Defining Federal Crimes, Second Edition frames federal criminal law as a distinctive world created and shaped by the interplay between the three branches of the federal government. It provides an overview of basic doctrine while inviting students to explore the many difficult and unsettled questions that continue to perplex judges, prosecutors, defense attorneys, and policymakers. Particularly since students’ basic Criminal Law courses draw on penal laws from any number of jurisdictions, this book will be their first exposure to an actual criminal law system, in which each law-shaping institution can react to the moves of the others.

New to the Second Edition:

  • Reorganization of the domestic Commerce Clause section and exploration of the Supreme Court’s aborted engagement with the Treaty Power in Bond v. U.S. (Ch.2)
  • Inclusion of the Court’s deployment of the “rule of lenity” in Yates v. U.S. and reorganization of the mens rea section, including Elonis v. U.S. (Ch.3)
  • Revisions to highlight the growing tension between the cases precluding mail fraud liability for deceit that “merely” causes the victim to enter into a transaction and those permitting liability an intangible property “right to control” theory (Ch.4)
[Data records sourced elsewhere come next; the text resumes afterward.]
(** A blank text of one paragraph gives no fragment, whatever the
    configuration. *)
Lemma chunk_text_blank_paragraph (txt : pystr) :
  forallb isspace txt = true -> paragraphs_of txt = [txt] ->
  chunk_text cfg txt source = [].
Proof.
  intros Hb Hp. rewrite (chunk_text_single cfg source txt txt Hp).
  now rewrite strip_blank.
Qed.

Lemma clean_text_stripped (x : pystr) : strip (clean_text x) = clean_text x.
Proof.
  rewrite clean_text_shape.
  destruct (10 <? _); [apply scrubbed_stripped | reflexivity].
Qed.

Lemma paragraphs_of_clean_text (x : pystr) :
  paragraphs_of (clean_text x) = [clean_text x].
Proof. apply split_absent, clean_text_no_newline. Qed.

Lemma chunk_text_normalized (x : pystr) :
  chunk_text cfg (clean_text x) source
  = if truthy (clean_text x)
    then [make_chunk source 0 (clean_text x)] else [].
Proof.
  rewrite (chunk_text_single cfg source _ (clean_text x)), clean_text_stripped;
    [reflexivity | apply paragraphs_of_clean_text].
Qed.

(** On the texts that [clean_text] returns the size bound is exact:
    the only fragment is the text itself, one paragraph. *)
Lemma chunk_size_bound_normalized (x : pystr) (f : DocumentChunk) :
  In f (chunk_text cfg (clean_text x) source) ->
  (Z.of_nat (length (text f)) <= chunk_size cfg)%Z
  \/ (paragraphs_of (clean_text x) = [text f]
      /\ (chunk_size cfg < Z.of_nat (length (text f)))%Z).
Proof.
  intros Hf. rewrite chunk_text_normalized in Hf.
  destruct (truthy _); [|contradiction].
  destruct Hf as [<-|[]]. cbn [text make_chunk]. rewrite clean_text_stripped.
  destruct (Z_le_gt_dec (Z.of_nat (length (clean_text x))) (chunk_size cfg));
    [now left | right; split; [apply paragraphs_of_clean_text | lia]].
Qed.

End SingleParagraph.

(** *** The source name *)

Section SourceName.

Lemma basename_aux_no_slash (cur s : pystr) :
  ~ In 47%N s -> basename_aux cur s = cur.
Proof.
  revert cur; induction s as [|c s IH]; intros cur H; [reflexivity|].
  cbn [basename_aux]. destruct (c =? 47)%N eqn:E.
  - apply N.eqb_eq in E. subst. exfalso. apply H. now left.
  - apply IH. intros Hin. apply H. now right.
Qed.

Lemma basename_aux_after_slash (cur dir name : pystr) :
  ~ In 47%N name -> basename_aux cur (dir ++ 47%N :: name) = name.
Proof.
  intros H. revert cur; induction dir as [|c dir IH]; intros cur.
  - cbn. now apply basename_aux_no_slash.
  - cbn [app basename_aux]. destruct (c =? 47)%N; apply IH.
Qed.

Lemma basename_after_slash (dir name : pystr) :
  ~ In 47%N name -> basename (dir ++ 47%N :: name) = name.
Proof. apply basename_aux_after_slash. Qed.
(** * The SEMCL.ONE download dashboard: the aggregations of [dashboard.js]

    A shallow embedding of the browser script that turns the statistics
    snapshot ([data/stats.json]) into summary cards and three charts, and the
    properties of its four aggregations (recent window, daily time series,
    interpreter versions, operating systems), of [formatNumber] and of the
    error path of [loadStats].

    The repository holds two copies of the script.  They share
    [formatNumber] and the three chart functions word for word and differ in
    the palette [COLORS], which is a section variable here; the summary
    cards and [loadStats] follow the copy that shows the organic counts,
    and those of the other copy, with its package-details section, are in
    [Docs].

    Conventions of the embedding.
    - The snapshot is a record with optional members: a facet and its [data]
      member may be missing, a [category] may be missing, [null] or any
      string, a number may be missing.  On such a snapshot no render
      function throws.
    - What [response.json()] gives is a [Body], which need not be a
      snapshot: [packages] may be missing, and the [data] of a facet may
      hold something that is no array.  A render call throws on these, and
      the [catch] block of [loadStats] then runs on the page as the calls
      before it left it.
    - Download counts are the integers that the document holds, each of
      them a double.  A total is what the additions of the script give in
      double arithmetic ([Js.add]: the nearest double, ties to even, an
      infinity beyond the largest double), which is the sum of the integers
      while the magnitudes stay below 2^53.
    - A JSON object that the script enumerates is a list of own properties in
      insertion order ([Js.obj]); [Js.Object_entries] applies the property
      order of the language (array indices first, ascending, then the other
      keys in insertion order).
    - The totals object of a categorical chart is an object literal.  Under
      a category that names a property of [Object.prototype] the first read
      gives the inherited value ([Js.Object_prototype]): a method makes the
      total a text, and [__proto__] never becomes an own property.
    - Locale-dependent host functions ([toLocaleString], [localeCompare],
      the date formatter) and the message of a [TypeError] are section
      variables. *)

From Stdlib Require Import ZArith NArith List String Ascii Bool Lia.
From Stdlib Require Import Permutation Sorted DecimalString.
From Stdlib Require DecimalPos DecimalZ.
Import ListNotations.

Local Open Scope string_scope.
Local Open Scope Z_scope.

(* ================================================================== *)
(** * Host-language primitives *)
(* ================================================================== *)

Module Js.

Section ArraySort.
Context {A : Type}.
Variable comparefn : A -> A -> Z.

(** [x] comes from the left of everything in [l]: it stays in front of
    the first element it does not have to follow. *)
Fixpoint sort_insert (x : A) (l : list A) : list A :=
  match l with
  | [] => [x]
  | y :: l' =>
      if comparefn x y <=? 0 then x :: y :: l' else y :: sort_insert x l'
  end.

(** [Array.prototype.sort(comparefn)]: the language requires a stable
    sort; for a consistent comparator that fixes the result, computed
    here by insertion.  For a comparator that is not consistent the
    language leaves the order to the implementation: the statements about
    order below are made where the comparator is consistent. *)
Definition Array_sort (l : list A) : list A := fold_right sort_insert [] l.
End ArraySort.

(** [array.slice(0, n)] *)
Definition Array_slice0 {A : Type} (n : nat) (l : list A) : list A := firstn n l.

(** Own enumerable string-keyed properties, in insertion order. *)
Definition obj (V : Type) : Type := list (string * V).

(** [o[k]]; [None] is [undefined]. *)
Fixpoint get {V : Type} (o : obj V) (k : string) : option V :=
  match o with
  | [] => None
  | (k', v) :: o' => if (k =? k')%string then Some v else get o' k
  end.

(** [o[k] = v]: an existing property keeps its place, a new one goes last. *)
Fixpoint set {V : Type} (o : obj V) (k : string) (v : V) : obj V :=
  match o with
  | [] => [(k, v)]
  | (k', v') :: o' =>
      if (k =? k')%string then (k, v) :: o' else (k', v') :: set o' k v
  end.

Definition digit (c : ascii) : option N :=
  let n := N_of_ascii c in
  if ((48 <=? n) && (n <=? 57))%N then Some (n - 48)%N else None.

Fixpoint digits (s : string) (acc : N) : option N :=
  match s with
  | EmptyString => Some acc
  | String c s' =>
      match digit c with
      | Some d => digits s' (10 * acc + d)%N
      | None => None
      end
  end.

(** A property key is an array index when it is the canonical decimal
    numeral of an integer below 2^32 - 1. *)
Definition array_index (k : string) : option N :=
  match k with
  | EmptyString => None
  | String c rest =>
      if ((c =? "0")%char && negb (rest =? "")%string)%bool then None
      else match digits k 0%N with
           | Some n => if (n <? 2 ^ 32 - 1)%N then Some n else None
           | None => None
           end
  end.

Definition is_index {V : Type} (p : string * V) : bool :=
  match array_index (fst p) with Some _ => true | None => false end.

Definition index_value {V : Type} (p : string * V) : Z :=
  match array_index (fst p) with Some n => Z.of_N n | None => 0 end.

(** [Object.entries(o)]: array-index keys in ascending numeric order, then
    the remaining keys in insertion order. *)
Definition Object_entries {V : Type} (o : obj V) : list (string * V) :=
  (Array_sort (fun a b => index_value a - index_value b) (filter is_index o)
   ++ filter (fun p => negb (is_index p)) o)%list.

(** [Object.values(o)] *)
Definition Object_values {V : Type} (o : obj V) : list V :=
  map snd (Object_entries o).

(** [set.add(x)] on a [Set] of strings (insertion-ordered, no repeats). *)
Definition Set_add (s : list string) (x : string) : list string :=
  if existsb (String.eqb x) s then s else (s ++ [x])%list.

(** [entries.forEach((e, index) => ...)] threading the captured state. *)
Fixpoint forEach_from {S E : Type} (f : S -> E -> nat -> S)
    (index : nat) (l : list E) (s : S) : S :=
  match l with
  | [] => s
  | e :: l' => forEach_from f (Datatypes.S index) l' (f s e index)
  end.

Definition forEach {S E : Type} (f : S -> E -> nat -> S) (l : list E) (s : S) : S :=
  forEach_from f 0%nat l s.

(** [value || dflt] for an optional number: [undefined] and [0] are falsy. *)
Definition num_or (value : option Z) (dflt : Z) : Z :=
  match value with
  | Some n => if n =? 0 then dflt else n
  | None => dflt
  end.

(** ** Numbers and the values of a totals object

    The numbers of the snapshot are held as the integers they denote; a sum
    is held as the integer that the double arithmetic of the language gives,
    or as an infinity. *)

(** The nearest integer that a double holds: 53 significant bits, a tie
    going to the even significand. *)
Definition round53 (z : Z) : Z :=
  let a := Z.abs z in
  if a <? 2 ^ 53 then z
  else
    let e := Z.log2 a - 52 in
    let q := a / 2 ^ e in
    let r := a mod 2 ^ e in
    let half := 2 ^ (e - 1) in
    let q' := if ((half <? r) || ((r =? half) && Z.odd q))%bool then q + 1 else q in
    Z.sgn z * (q' * 2 ^ e).

Inductive number : Type :=
  | Finite (z : Z)
  | PosInfinity
  | NegInfinity.

(** A rounded result beyond the largest double is an infinity. *)
Definition overflow (z : Z) : number :=
  if 2 ^ 1024 <=? z then PosInfinity
  else if z <=? - 2 ^ 1024 then NegInfinity
  else Finite z.

(** [a + d] for a number [a] and a finite count [d]. *)
Definition add (a : number) (d : Z) : number :=
  match a with
  | Finite z => overflow (round53 (z + d))
  | PosInfinity => PosInfinity
  | NegInfinity => NegInfinity
  end.

(** What a property of a totals object holds: a number, or the text that
    [+] makes of an inherited function and the counts added to it (the
    source text of [Object.prototype[inherited]] followed by the decimal
    texts of [appended]). *)
Inductive value : Type :=
  | Number (n : number)
  | Text (inherited : string) (appended : list Z).

(** The properties that an object literal inherits from
    [Object.prototype]: methods, which an assignment shadows with an own
    property, and the accessor [__proto__], whose setter ignores a value
    that is neither an object nor [null]. *)
Inductive inherited_property : Type :=
  | Method
  | Accessor.

Definition Object_prototype (k : string) : option inherited_property :=
  if (k =? "__proto__")%string then Some Accessor
  else if existsb (String.eqb k)
            [ "constructor"; "hasOwnProperty"; "isPrototypeOf";
              "propertyIsEnumerable"; "toLocaleString"; "toString"; "valueOf";
              "__defineGetter__"; "__defineSetter__";
              "__lookupGetter__"; "__lookupSetter__" ]
  then Some Method
  else None.

(** [(current || 0) + d] for the own value [current]: a number adds (zero
    is falsy and reads as 0 all the same), a text is truthy and has the
    count appended. *)
Definition or0_plus (current : value) (d : Z) : value :=
  match current with
  | Number n => Number (add n d)
  | Text name appended => Text name (appended ++ [d])%list
  end.

(** ToNumber; [None] is NaN, which the text of a function is. *)
Definition ToNumber (v : value) : option number :=
  match v with
  | Number n => Some n
  | Text _ _ => None
  end.

(** The sign of [b - a], and 0 where the difference is NaN: that is how
    [sort] reads the result of its comparator. *)
Definition minus_sign (b a : value) : Z :=
  match ToNumber b, ToNumber a with
  | Some (Finite y), Some (Finite x) => Z.sgn (y - x)
  | Some PosInfinity, Some PosInfinity => 0
  | Some NegInfinity, Some NegInfinity => 0
  | Some PosInfinity, Some _ => 1
  | Some _, Some NegInfinity => 1
  | Some NegInfinity, Some _ => -1
  | Some _, Some PosInfinity => -1
  | _, _ => 0
  end.

End Js.

(* ================================================================== *)
(** * Data model: the snapshot document *)
(* ================================================================== *)

(** The JSON value of a [category] field: missing, [null], or a string. *)
Inductive category_value : Type :=
  | CategoryAbsent
  | CategoryNull
  | CategoryStr (s : string).

(** ToBoolean: only a non-empty string is truthy. *)
Definition truthy (c : category_value) : bool :=
  match c with
  | CategoryStr s => negb (s =? "")%string
  | _ => false
  end.

(** [c === lit] and [c !== lit] against a string literal. *)
Definition strict_eq (c : category_value) (lit : string) : bool :=
  match c with
  | CategoryStr s => (s =? lit)%string
  | _ => false
  end.

Definition strict_neq (c : category_value) (lit : string) : bool :=
  negb (strict_eq c lit).

(** ToPropertyKey, for [totals[item.category]]. *)
Definition propertyKey (c : category_value) : string :=
  match c with
  | CategoryAbsent => "undefined"
  | CategoryNull => "null"
  | CategoryStr s => s
  end.

(** One element of [overall.data]. *)
Module DailyPoint.
Record t : Type := mk
  { date : string; downloads : option Z; category : category_value }.
End DailyPoint.

(** One element of [python_versions.data] or [system.data]. *)
Module CategoryCount.
Record t : Type := mk
  { category : category_value; downloads : option Z }.
End CategoryCount.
  • Considerable revision to the “under color of official right” extortion sections to accommodate McDonnell v. U.S.; a new case (Ocasio v. U.S.) exploring the interaction between “under color of official right” complicity and victim status in “fear of economic loss” extortion; a new case (U.S. v. Baroni—the “Bridgegate Case”) offering an interesting use of the “misapplication” prong of section 18 U.S.C. 666 (Ch.6)
  • New cases emerging from the Matthew Shepard and James Byrd, Jr., Hate Crimes Prevention Act of 2009, including U.S. v. Miller (Ch.7)
  • New case (Rosemond v. U.S.) in Aiding and Abetting discussion; a new section on Accessory after the Fact and Misprison of Felony liability, including U.S. v. Olson; substantial revision of Material Support of Terrorism section (Ch.8)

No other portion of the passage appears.